Verizon Story Explains Why Muni-Broadband Bans Need to Go

The New York Times ran a story in Wednesday’s paper that explains why communities must be allowed to provide their own telecommunications infrastructure and deliver their own services.

The story focuses on the performance of Verizon’s stock but, in so doing, looks at the hard financial choices Verizon is going to have to make in coming months. It’s all about resource allocation. In this particular case, Verizon may have to curtail their fiber optic network build out in order to afford buying out their partner in Verizon Wireless.

While the focus is on the choices the company faces, the fact is that viewing the choices solely from the corporate perspective hides the true economic implications of those choices, particularly in communities where Verizon operates.

If Verizon does have to scale back its fiber rollout, that will have direct economic impact on the communities that will suddenly find themselves off the fiber path. But, nowhere in the article (and, probably, nowhere in Verizon’s own discussions of the company’s options) is the impact of these decisions on communities mentioned.

The facts are that no company or combination of companies has the financial resources to deploy fiber to every home and business in every community. Verizon can’t do it in its own service area. Neither can AT&T (formerly SBC), nor can BellSouth, Qwest or any of the cable companies.

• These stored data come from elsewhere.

(* ===== verification/SocksService.v ===== *)
(** * A whole server session (src/core/src/hev-socks5-server.c: service and run)

    Handshake, then the relay that the request asked for. *)

From Stdlib Require Import ZArith Lia.
From stdpp Require Import base list gmap numbers.
From S2P Require Import Prelude CBytes Authenticator SocketIO SocksMisc Socks5 SocksServer SocksUDP Splice.
Import list_basics.list list_relations.list list_monad.list list_misc.list.
Import SocketIO SocksMisc Socks5.

Module SocksService.

(** What uninitialised memory holds. *)
Record leftovers := mkLeftovers {
  left_cmd : Z;
  left_addr : sockaddr_in6;
  left_response : HevSocks5Addr;
  left_splice_f : bytes;
  left_splice_b : bytes;
  left_udp : nat -> SocksUDP.memory;
}.

Section service.
Context (fuel : nat) (inet_pton : Z -> bytes -> option bytes) (misc : HevSocks5Misc) (mem : leftovers).

(** [None] while the relay goes on after [n] rounds. *)
Definition hev_socks5_server_service (n : nat) (self : SocksServer.HevSocks5Server)
  : proc (option (Z * SocksServer.HevSocks5Server)) :=
  match type (SocksServer.base self) with
  | HEV_SOCKS5_TYPE_TCP =>
      pdo r := Splice.hev_socks5_tcp_splicer n (SocksServer.base self) (SocksServer.fds0 self)
        (left_splice_f mem) (left_splice_b mem) in
      Ret (option_map (fun _ => (0, self)) r)
  | HEV_SOCKS5_TYPE_UDP_IN_UDP | HEV_SOCKS5_TYPE_UDP_IN_TCP =>
      let self := SocksServer.with_base self (hev_socks5_set_timeout (SocksServer.base self) (udp_timeout misc)) in
      pdo r := SocksUDP.hev_socks5_udp_splicer inet_pton n misc self (SocksServer.fds0 self) (left_udp mem) in
      Ret (option_map (fun x => (0, x.2)) r)
  | HEV_SOCKS5_TYPE_NONE => Ret (Some (-1, self))
  end.

Definition hev_socks5_server_run (n : nat) (self : SocksServer.HevSocks5Server) (st : SocksServer.auth_store)
  : proc (option (Z * SocksServer.HevSocks5Server * SocksServer.auth_store)) :=
  let fd := fd (SocksServer.base self) in
  pdo res := syscall (CAddFd fd) in
  pdo _ := (if res <? 0 then syscall (CModFd fd) else Ret 0) in
  pdo (res, self, st) := SocksServer.hev_socks5_server_handshake fuel inet_pton (left_cmd mem) (left_addr mem)
    (left_response mem) misc self st in
  if res <? 0 then Ret (Some (-1, self, st))
  else
    pdo r := hev_socks5_server_service n self in
    Ret (option_map (fun '(res, self) => (if res <? 0 then -1 else 0, self, st)) r).

End service.

(** ** Authentication of the whole session *)

(** A run of a composition is a run of the first part, or goes beyond it. *)
Lemma psteps_bind_inv {A B} (p : proc A) (f : A -> proc B) tr p' :
  psteps (bind p f) tr p' ->
  (exists q, psteps p tr q) \/ (exists t1 t2 a, tr = t1 ++ t2 /\ psteps p t1 (Ret a) /\ psteps (f a) t2 p').
Proof.
  intros H. remember (bind p f) as x eqn:Ex. revert p Ex.
  induction H as [x|x e x1 tr x2 H1 H IH]; intros p ->; [left; exists p; constructor|].
  destruct p as [a| |fd n w k|fd bs k|fd lens w k|fd msgs k|nm fam k|fd k|c k]; cbn in H1;
    [right; exists [], (e :: tr), a; split_and!; [done|constructor|by econstructor]|..]; inversion H1; subst;
    (edestruct IH as [[q Hq]|(t1 & t2 & a0 & -> & Hp & Hf)]; [reflexivity
      |left; exists q; eapply psteps_cons; [by constructor|exact Hq]
      |right; eexists (_ :: t1), t2, a0; split_and!; [reflexivity|eapply psteps_cons; [by constructor|exact Hp]|done]]).
Qed.

Lemma psteps_call_inv {A} c (k : Z -> proc A) tr p' :
  psteps (Call c k) tr p' -> tr = [] \/ exists r tr', tr = EvCall c r :: tr' /\ psteps (k r) tr' p'.
Proof. inversion 1 as [|? ? ? ? ? H1 H2]; subst; [by left|]. inversion H1; subst. right. by eexists _, _. Qed.

(** What the server does before the client has authenticated itself. *)
Definition before_login (peer : Z) (e : event) : Prop :=
  SocksServer.talk peer e \/ exists r, e = EvCall (CAddFd peer) r \/ e = EvCall (CModFd peer) r.

Section session.
Context (fuel : nat) (inet_pton : Z -> bytes -> option bytes) (pton : pton_ok inet_pton).
Context (misc : HevSocks5Misc) (mem : leftovers).
Context (mem_addr : sockaddr_ok (left_addr mem)) (mem_resp : zlen (left_response mem) = sizeof_addr).
Context (self : SocksServer.HevSocks5Server) (st : SocksServer.auth_store) (m : gmap bytes Z).
Context (store : SocksServer.store_ok fuel st m) (auth : SocksServer.obj self = SocksServer.AuthObj).

Let peer : Z := fd (SocksServer.base self).
Let handshake := SocksServer.hev_socks5_server_handshake fuel inet_pton (left_cmd mem) (left_addr mem)
  (left_response mem) misc self st.

(** The handshake as [SocksServer] shows it, for what follows. *)
Lemma handshake_guard tr p' : psteps handshake tr p' ->
  (forall t1 e t2, tr = t1 ++ e :: t2 -> SocksServer.talk peer e \/ SocksServer.authorised st m (received peer t1)) /\
  match p' with
  | Ret (res, _, _) => 0 <= res -> SocksServer.authorised st m (received peer tr)
  | _ => True
  end.
Proof.
  intros Hrun. destruct (SocksServer.handshake_sound fuel inet_pton (left_cmd mem) (left_addr mem) (left_response mem) misc self st m tr p')
    as [H1 H2]; [done..|]. split; [done|]. destruct p' as [[[res s] st']| | | | | | | |]; try done.
  intros Hr. destruct H2 as [->|(-> & g & name & pass & cmd & rsv & e & u & x & Hrec & Hg & Hc & _)]; [done|].
  exists g, name, pass, ([5; cmd; rsv] ++ encode e). split_and!; [exact Hrec|done|done].
Qed.

(** Every event of a composition with the handshake is talk or comes after the login. *)
Lemma handshake_then {B} (f : Z * SocksServer.HevSocks5Server * SocksServer.auth_store -> proc B) tr p' :
  (forall res s st', res < 0 -> exists b, f (res, s, st') = Ret b) ->
  psteps (bind handshake f) tr p' ->
  forall t1 e t2, tr = t1 ++ e :: t2 -> SocksServer.talk peer e \/ SocksServer.authorised st m (received peer t1).
Proof.
  intros Hf Hrun. apply psteps_bind_inv in Hrun as [[q Hq]|(u1 & u2 & [[res s] st'] & -> & H1 & H2)];
    [by apply (handshake_guard _ _ Hq)|].
  destruct (handshake_guard _ _ H1) as [G1 G2]. intros t1 e t2 E.
  destruct (Z.lt_ge_cases res 0) as [Hneg|Hpos].
  { destruct (Hf res s st' Hneg) as [b Eb]. rewrite Eb in H2. inversion H2 as [|? ? ? ? ? Hs]; subst; [|inversion Hs].
    rewrite app_nil_r in E. by eapply G1. }
  apply app_eq_inv in E as [(k & -> & E)|(k & -> & ->)].
  - destruct k as [|e' k]; [|injection E as -> ->; by eapply (G1 _ _ k)]. right. rewrite app_nil_r in G2. auto.
  - right. rewrite received_app. apply SocksServer.authorised_app. auto.
Qed.

Lemma run_guard n tr p' :
  psteps (hev_socks5_server_run fuel inet_pton misc mem n self st) tr p' ->
  forall t1 e t2, tr = t1 ++ e :: t2 -> before_login peer e \/ SocksServer.authorised st m (received peer t1).
Proof.
  unfold hev_socks5_server_run. fold peer. fold handshake. cbn [bind syscall].
  set (rest := fun x : Z * SocksServer.HevSocks5Server * SocksServer.auth_store => _).
  assert (forall tr p', psteps (bind handshake rest) tr p' -> forall t1 e t2, tr = t1 ++ e :: t2 ->
    before_login peer e \/ SocksServer.authorised st m (received peer t1)) as Hrest.
  { intros tr0 p0 H t1 e t2 E. destruct (handshake_then rest tr0 p0) with (2 := H) (3 := E) as [Ht|Ha].
    - intros res s st' Hr. unfold rest. rewrite (proj2 (Z.ltb_lt _ _) Hr). by eexists.
    - left. by left.
    - by right. }
  clearbody rest.
  intros [->|(r & tr1 & -> & H)]%psteps_call_inv; [by intros [|? ?] ? ? [=]|].
  intros [|e0 t1] e t2 [= <- E]; [left; right; exists r; by left|].
  destruct (r <? 0); cbn [bind syscall] in H.
  - apply psteps_call_inv in H as [->|(r2 & tr2 & -> & H)]; [by destruct t1|].
    destruct t1 as [|e1 t1]; injection E as <- E; [left; right; exists r2; by right|]. subst. cbn. by eapply Hrest.
  - cbn. by eapply Hrest.
Qed.

End session.

(** the whole session is guarded.  In every run of [hev_socks5_server_run] with
    an authenticator, whatever the client, the network and the resolver do, the
    server registers the client's socket and exchanges bytes with the client, and does
    nothing else (no connection, no relayed byte, no datagram) before it has received
    the password of an entered user. *)
Theorem server_run_guarded fuel inet_pton misc mem n self st m tr p' :
  pton_ok inet_pton -> sockaddr_ok (left_addr mem) -> zlen (left_response mem) = sizeof_addr ->
  SocksServer.store_ok fuel st m -> SocksServer.obj self = SocksServer.AuthObj ->
  psteps (hev_socks5_server_run fuel inet_pton misc mem n self st) tr p' ->
  forall t1 e t2, tr = t1 ++ e :: t2 ->
    before_login (fd (SocksServer.base self)) e \/
    SocksServer.authorised st m (received (fd (SocksServer.base self)) t1).
Proof. intros. by eapply run_guard. Qed.

Definition example_leftovers : leftovers :=
  mkLeftovers 0 (mkSA 0 0 (replicate 16 0)) (replicate 260 0) [] []
    (fun _ => SocksUDP.mkMemory [] [] (fun _ => mkSA 0 0 (replicate 16 0)) (fun _ => replicate 19 0)).

Definition example_run : history := EvCall (CAddFd 3) 0 :: SocksServer.example_history ++ [EvCall (CAddFd 9) 0].

Lemma server_run_guarded_witness :
  (exists p', replay (hev_socks5_server_run 1 example_pton hev_socks5_misc_default example_leftovers 1
      SocksServer.example_server SocksServer.example_store) example_run = Some p') /\
  (before_login 3 (EvCall (CAddFd 9) 0) \/
   SocksServer.authorised SocksServer.example_store {[ [97] := 64 ]} (received 3 SocksServer.example_history)).
Proof.
  assert (match replay (hev_socks5_server_run 1 example_pton hev_socks5_misc_default example_leftovers 1
      SocksServer.example_server SocksServer.example_store) example_run with Some _ => true | None => false end = true) as K
    by (vm_compute; reflexivity).
  destruct (replay _ example_run) as [p'|] eqn:E; [|discriminate K]. split; [by exists p'|].
  apply (server_run_guarded 1 example_pton hev_socks5_misc_default example_leftovers 1
    SocksServer.example_server SocksServer.example_store {[ [97] := 64 ]} example_run p'
    example_pton_ok) with (t1 := EvCall (CAddFd 3) 0 :: SocksServer.example_history) (t2 := []).
  - apply (bool_decide_unpack _). vm_compute. exact I.
  - reflexivity.
  - exact SocksServer.example_store_ok.
  - reflexivity.
  - apply replay_sound. exact E.
  - reflexivity.
Defined.

End SocksService.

It is in light of these facts that restrictions on the ability of communities (cities, parishes/counties) to provide their own infrastructure and even deliver services to their own citizens must be viewed.

The clear impact of these municipal bans (or, in the case of Louisiana, sizeable hurdles masquerading as protections for ‘free enterprise’) is to relegate communities to the far side of the digital divide until further notice.

Think about it.

BellSouth is deploying fiber in the New Orleans area now only because flood waters from Katrina destroyed their copper wire infrastructure there. Lafayette has moved to deploy its own fiber optics network. But, what about Baton Rouge? What about Lake Charles? What about Alexandria? Shreveport? Monroe? Houma?

They are supposed to wait how long? Until some catastrophe hits there? Or, until a certain very warm place freezes over?

The odds are that AT&T will buy BellSouth within the next two years. While that will make it a much bigger company, it will also saddle it with a lot more debt which will, in turn, further restrict the company’s ability to upgrade its infrastructure. The proof of this? Look no further than Verizon and the choices it faces now.

Meanwhile, the rest of the world is getting fibered up. What will that do to the economic prospects the aforementioned Louisiana cities and with them our state?

The economic fate of communities is too important to be determined by the narrow financial judgments of corporations whose focus on shareholder value leave no room for the interests of communities into the essential economic infrastructure deployment decision making process. Yet, this is precisely what is happening in those states where municipalities have been prohibited or restricted from entering the telecommunications infrastructure and services business.

These muni-broadband bans transfer sovereignty out of the community and into corporate board rooms where make communities are valued solely as revenue streams.

That the interests of the community don’t make it into the corporate equation is bad enough; add to that the fact that the telephone and cable companies couldn’t afford to deploy the fiber even if they genuinely cared about the communities only compounds the injury of these prohibitions on communities.

Be it resolved that in 2006 that we should all work to remove these municipal prohibitions from the books where ever we live. We’re going to work to do that in Louisiana by working to repeal the so-called Municipal Fair Competition Act of 2004. This bad law works against the economic interests of our communities and our state.